ZeroGrav – October 2018 – Celebrating Failure

ZeroGrav – October 2018 – Celebrating Failure

As you might know from prior posts I am big on setting, adjusting/fine-tuning, and working towards goals each year. For 2018 I have a couple of goals related to running, both of which I have failed on miserably year-to-date!

One is to run a 5k in less than 25 minutes, the other is to complete a half-marathon. In isolation, both are not too distant goals, however combine them with a bunch of other objectives and things going on (like needing to work for a living, etc.), it has been a challenge to make progress on either.

The 5k goal in particular is what prompted this post. To level-set, 5k under 25 mins is not very fast at all, it is basically an 8 minute mile. Average runner would likely be around 27 – 30 minutes. Fast would be a 5k in 18 – 20 minutes. So it is a slightly above average pace, nothing more than that. More so, I used to run these races under 25 mins no problem at all just a few years ago!

So I am building back to my pace and ran a 5k race this summer, and missed my goal by around 10 seconds. Ugh! Close but no cigar!! So I said OK I will keep doing my thing, should be easily achievable next time I try, I will just give it a little more push. Recently I ran the same distance around my neighborhood, and again missed the target by 10 seconds. What! Again?!! It takes a lot of energy to go running so I may have dropped some explicits, and was ready to move on to other things in life.

After mulling it over, I cannot give up that easily though. And I am also thinking I have a secret weapon – I have been running in very hilly areas, which is tougher and probably slowing down my pace. If I go on a flat course then 25 minutes should be a piece of cake!

I went out today, weather is not great, I am really not all that pumped up, however I just want to get this done, so I can then focus solely on the half-marathon goal. During my run I was thinking oh I can celebrate this success afterwards, do some social media posts, message my running friends, etc. I plotted my route to avoid the hills as well, just a a nice flat jog through the neighborhood. Aaannnddd…….. AGAIN MISSED BY ~10 seconds!!! :() Crazy to be so close but literally just not be there. Tried sprinting the last minute and simply was not physically ready.

We are close to the end of the year, so I am immediately thinking the 5k and half are both going to get pushed back to 2019 goals. And it is getting cold out and three attempts all resulting in failure is defunct, depressing, disheartening.

Or is it!?

I am choosing to Celebrate Failure. Granted it feels good to succeed anywhere, at work, home or the gym, you get a sense of accomplishment, a reward, maybe a bonus, certainly a joyful feeling. What do we truly learn from succeeding though? And don’t we always want more?
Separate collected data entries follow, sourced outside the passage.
Lemma init_raises_shape_mismatch_iff_witness :
  __init__ 0%Z toy.uneven (Some ["x"]) (Some ["theta"]) None None None
    = Raise shape_mismatch ∧
  encounters_mismatch 0%Z toy.uneven.
Proof.
  assert (__init__ 0%Z toy.uneven (Some ["x"]) (Some ["theta"]) None None None
          = Raise shape_mismatch) as Hinit by (vm_compute; reflexivity).
  split; [exact Hinit|].
  exact (proj2 (proj1 (proj1 (init_raises_shape_mismatch_iff 0%Z toy.uneven
                                (Some ["x"]) (Some ["theta"]) None None None))
                  Hinit)).
Defined.

Lemma backward_never_returns_without_weights_witness :
  is_Ok (_backward 0%Z (toy.net ["x"] [] None)
           (Some (toy.array2 2 1 [3; 5]%Z)) (Some (toy.array1 []))).1 = false ∧
  is_Ok (_backward_batch (toy.net ["x"] [] None)
           (Some (toy.array2 2 1 [3; 5]%Z)) (Some (toy.array1 []))).1 = false.
Proof.
  apply (backward_never_returns_without_weights 0%Z toy.observable
           (Some ["x"]) (Some []) None None None); reflexivity.
Defined.

Example backward_without_weights_raises :
  (_backward 0%Z (toy.net ["x"] [] None)
     (Some (toy.array2 2 1 [3; 5]%Z)) (Some (toy.array1 []))).1
  = Raise ValueError ∧
  (_backward_batch (toy.net ["x"] [] None)
     (Some (toy.array2 2 1 [3; 5]%Z)) None).1
  = Raise ValueError.
Proof. split; vm_compute; reflexivity. Qed.

Lemma output_shape_unless_exactly_ListOp_witness :
  isinstance_ListOp
    (ListLike SummedOp inr [toy.observable; toy.uneven]) = true ∧
  _get_output_shape_from_op 0%Z
    (ListLike SummedOp inr [toy.observable; toy.uneven]) = Ok [1].
Proof.
  split; [reflexivity|].
  apply (output_shape_unless_exactly_ListOp 0%Z
           (ListLike SummedOp inr [toy.observable; toy.uneven])).
  simpl. discriminate.
Defined.

(** An absent input array, where the list of input parameters is empty but
    a weight parameter exists: the binding reads the batch size from the
    input and fails, though the same call with an input of two rows and no
    column succeeds. *)
Lemma absent_input_with_weight_parameter_raises :
  toy.network [] ["theta"] None = Ok (toy.net [] ["theta"] None) ∧
  input_params (toy.net [] ["theta"] None) = [] ∧
  (_forward (toy.net [] ["theta"] None) None (Some (toy.array1 [7]%Z))).1
  = Raise AttributeError ∧
  (_forward (toy.net [] ["theta"] None)
     (Some (toy.array2 2 0 [])) (Some (toy.array1 [7]%Z))).1
  = Ok (np.NDArray [2; 1] [49; 49]%Z).
Proof. repeat split; vm_compute; reflexivity. Qed.

Lemma binding_of_absent_arguments_witness :
  is_Ok (batch_param_values (toy.net [] [] None) None None) = true ∧
  (_forward (toy.net [] [] None) None None).1
  = Ok (np.NDArray [1; 1] [0%Z]).
Proof.
  destruct (binding_of_absent_arguments (toy.net [] [] None) None None)
    as (_ & _ & Habsent & Hforward).
  split.
  - apply Habsent. split; reflexivity.
  - rewrite Hforward by reflexivity. vm_compute. reflexivity.
Defined.

Lemma passes_deterministic_without_samplers_witness :
  ((_forward (toy.net ["x"] ["theta"] None)
      (Some (toy.array2 2 1 [3; 5]%Z)) (Some (toy.array1 [7]%Z))).2
   = toy.net ["x"] ["theta"] None ∧
   (_forward
      (_forward (toy.net ["x"] ["theta"] None)
         (Some (toy.array2 2 1 [3; 5]%Z)) (Some (toy.array1 [7]%Z))).2
      (Some (toy.array2 2 1 [3; 5]%Z)) (Some (toy.array1 [7]%Z))).1
   = (_forward (toy.net ["x"] ["theta"] None)
        (Some (toy.array2 2 1 [3; 5]%Z)) (Some (toy.array1 [7]%Z))).1) ∧
  ((_backward_batch (toy.net ["x"] ["theta"] None)
      (Some (toy.array2 2 1 [3; 5]%Z)) (Some (toy.array1 [7]%Z))).2
   = toy.net ["x"] ["theta"] None ∧
   (_backward_batch
      (_backward_batch (toy.net ["x"] ["theta"] None)
         (Some (toy.array2 2 1 [3; 5]%Z)) (Some (toy.array1 [7]%Z))).2
      (Some (toy.array2 2 1 [3; 5]%Z)) (Some (toy.array1 [7]%Z))).1
   = (_backward_batch (toy.net ["x"] ["theta"] None)
        (Some (toy.array2 2 1 [3; 5]%Z)) (Some (toy.array1 [7]%Z))).1) ∧
  ((_backward 0%Z (toy.net ["x"] ["theta"] None)
      (Some (toy.array2 2 1 [3; 5]%Z)) (Some (toy.array1 [7]%Z))).2
   = toy.net ["x"] ["theta"] None ∧
   (_backward 0%Z
      (_backward 0%Z (toy.net ["x"] ["theta"] None)
         (Some (toy.array2 2 1 [3; 5]%Z)) (Some (toy.array1 [7]%Z))).2
      (Some (toy.array2 2 1 [3; 5]%Z)) (Some (toy.array1 [7]%Z))).1
   = (_backward 0%Z (toy.net ["x"] ["theta"] None)
        (Some (toy.array2 2 1 [3; 5]%Z)) (Some (toy.array1 [7]%Z))).1).
Proof.
  apply (passes_deterministic_without_samplers 0%Z
           (toy.net ["x"] ["theta"] None)); reflexivity.
Defined.

Lemma placeholder_of_equal_children_witness :
  [toy.observable; toy.observable] ≠ [] ∧
  Forall (λ op, _get_output_shape_from_op 0%Z op = Ok [1])
    [toy.observable; toy.observable] ∧
  _get_output_shape_from_op 0%Z (toy.pair_of toy.observable toy.observable)
  = Ok [2].
Proof.
  assert ([toy.observable; toy.observable] ≠ []) as Hne by discriminate.
  assert (Forall (λ op, _get_output_shape_from_op 0%Z op = Ok [1])
            [toy.observable; toy.observable]) as Hall
    by (repeat constructor).
  split; [exact Hne|]. split; [exact Hall|].
  destruct (placeholder_of_equal_children 0%Z inr
              [toy.observable; toy.observable] [1] Hne Hall) as [Heq _].
  unfold toy.pair_of. rewrite Heq. reflexivity.
Defined.

(** ** Further properties of the model *)

Section Further.
Context {F : Type} (zero : F).
Context {Leaf Backend QuantumInstance CircuitSampler : Type}.
Context `{!Opflow F Leaf Backend QuantumInstance CircuitSampler}.

#[local] Abbreviation Op' := (OperatorBase F Leaf).
#[local] Abbreviation QNN' := (OpflowQNN F Leaf QuantumInstance CircuitSampler).
Implicit Types (op : Op') (oplist ops : list Op').
Implicit Types (combo_fn : np.ndarray F → string + np.ndarray F).
Implicit Types (self : QNN') (input_data weights : option (np.ndarray F)).
Implicit Types (x w grad : np.ndarray F).
Implicit Types (param_values pv : gmap Param (np.ndarray F)).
By failing at this running goal, I am learning about myself. Maybe I should run more often, or train differently (sprint intervals?), or stop drinking heinekens on the weekend (haha), or stop the huge ice coffees every single day, or eat healthier, or run slower the first mile and launch it the last two miles, or run later in the day, or earlier in the day, or any other number of variables. And learning is growth, and isn’t personal growth the greatest success of all?

There is a stigma that failure is bad. It is a misconception. As long as a person learns from what they could have done differently or better, failure is in so many ways an excellent teacher.

I am choosing to embrace my epic fails. I am going to hit the 5k goal in 2018, even if it takes several more attempts. The half-marathon goal might be tabled until 2019, as I am sure that will be a unique learning experience as well.

And I am probably not yet ready (or willing) to learn that heinekens and iced coffee is only slowing me down ( ha ha ha haaaaa.)